In A Room of One’s Own, Woolf wrote: “All these relationships between women, I thought, rapidly recalling the splendid gallery of fictitious women, are too simple. … And I tried to remember any case in the course of my reading where two women are represented as friends. … They are now and then mothers and daughters. But almost without exception they are shown in their relation to men. It was strange to think that all the great women of fiction were, until Jane Austen’s day, not only seen by the other sex, but seen only in relation to the other sex. And how small a part of a woman’s life is that.”

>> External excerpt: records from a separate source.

Lemma set_argument_validation_witness :
  (length [jsi.String "name"] <> 2%nat \/
   jsi.isString (nth 0 [jsi.String "name"] jsi.Undefined) = false) /\
  is_thrown (outcome (run (invoke FnSet [jsi.String "name"]) reference.empty)) = true.
Proof.
  split; [left; cbn; lia | ].
  apply (proj1 (set_argument_validation reference.Store _ reference.empty
                  [jsi.String "name"])).
  left; cbn; lia.
Defined.

(** C10: when [set] throws, it has made no engine call at all, and the
    engine instance is in the state it was in before the call. *)
Theorem set_error_is_atomic T (E : MMKV T) (s : T) (arguments : list jsi.Value) :
  is_thrown (outcome (run (invoke FnSet arguments) s)) = true ->
  calls (run (invoke FnSet arguments) s) = [] /\
  final (run (invoke FnSet arguments) s) = s.
Proof.
  by_shape arguments.
Qed.

Lemma set_error_is_atomic_witness :
  is_thrown (outcome (run (invoke FnSet [jsi.String "name"; jsi.Null])
                        (reference.of_size 64))) = true /\
  calls (run (invoke FnSet [jsi.String "name"; jsi.Null]) (reference.of_size 64)) = [] /\
  final (run (invoke FnSet [jsi.String "name"; jsi.Null]) (reference.of_size 64))
  = reference.of_size 64.
Proof.
  split; [reflexivity | ].
  apply (set_error_is_atomic reference.Store _ (reference.of_size 64)
           [jsi.String "name"; jsi.Null]).
  reflexivity.
Defined.

(** ** trim *)

(** C6, the claim as stated fails: besides the engine's [trim], [trim()]
    performs [clearMemoryCache], a call made for its effect on the engine
    instance. *)
Lemma trim_also_clears_memory_cache :
  calls (run (invoke FnTrim []) reference.empty)
  = [mmkv.clearMemoryCache; mmkv.trim] /\
  List.filter mmkv.effectful (calls (run (invoke FnTrim []) reference.empty))
  <> [mmkv.trim].
Proof. split; [reflexivity | discriminate]. Qed.

(** C6, amended: [trim()] calls the engine's [clearMemoryCache] and then
    its [trim], makes no other engine call, and returns undefined. *)
Theorem trim_clears_cache_then_trims T (E : MMKV T) (s : T) (arguments : list jsi.Value) :
  run (invoke FnTrim arguments) s
  = mkRun (Returned jsi.Undefined)
      (perform mmkv.trim (perform mmkv.clearMemoryCache s).2).2
      [mmkv.clearMemoryCache; mmkv.trim].
Proof. reflexivity. Qed.

(** ** delete *)

(** C7: [delete(k)] makes the single engine call [removeValueForKey(k)] and
    returns undefined; on an engine that keeps its contract, what every
    reader returns for any other key is the same after the call as
    before. *)
Theorem delete_forwards_and_frames T (E : MMKV T) (C : MMKVContract T)
    (s : T) (k : string) :
  let deleted := run (invoke FnDelete [jsi.String k]) s in
  deleted = mkRun (Returned jsi.Undefined)
              (perform (mmkv.removeValueForKey k) s).2
              [mmkv.removeValueForKey k] /\
  forall (k' : string) (reader : HostFn),
    k' <> k -> In reader readers ->
    outcome (run (invoke reader [jsi.String k']) (final deleted))
    = outcome (run (invoke reader [jsi.String k']) s).
Proof.
  cbn zeta. split; [reflexivity | ].
  intros k' reader Hne Hreader.
  assert (Hne' : k <> k') by congruence.
  pose proof (getBool_remove_other s k k' false Hne') as HB.
  pose proof (getDouble_remove_other s k k' (S754_zero false) Hne') as HD.
  pose proof (getString_remove_other s k k' Hne') as HS.
  pose proof (getBytes_remove_other s k k' Hne') as HY.
  pose proof (containsKey_remove_other s k k' Hne') as HC.
  cbn in Hreader.
  destruct Hreader as [<- | [<- | [<- | [<- | [<- | [] ] ] ] ] ]; cbn in *.
  - rewrite HB. by destruct (negb _).
  - rewrite HD. by destruct (negb _).
  - rewrite HS. by destruct (negb _).
  - rewrite HY. by destruct (negb _).
  - by rewrite HC.
Qed.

The website bechdeltest.com is a user-edited database of some 6,500 films classified by whether they pass the test (with the added requirement that the women must be named characters). As of April 2015, 42% of these films fell short of passing all three of the test’s requirements. An analysis by BBC in 2018 looked at the 89 films that won Oscars for Best Film and found slightly less than half (44) passed.
One writer further noted that half of the films that pass the test only pass because the women are talking about marriage or babies.

The Pistons have hit the skids again. Since winning three of four earlier in March, they have lost seven in a row. Ouch! They are severely short-handed: starters Cunningham and Duren are nursing injuries. Hope they come back by April 6, when we’re heading over to Brooklyn with Phil and Georgie to see them face the Nets, God and NJ Transit willing.
Special Owl Chatter wishes go out to our friend Justine who’s having cataract surgery soon — Don’t let them push you around, girl!
Good night, everybody! See you tomorrow!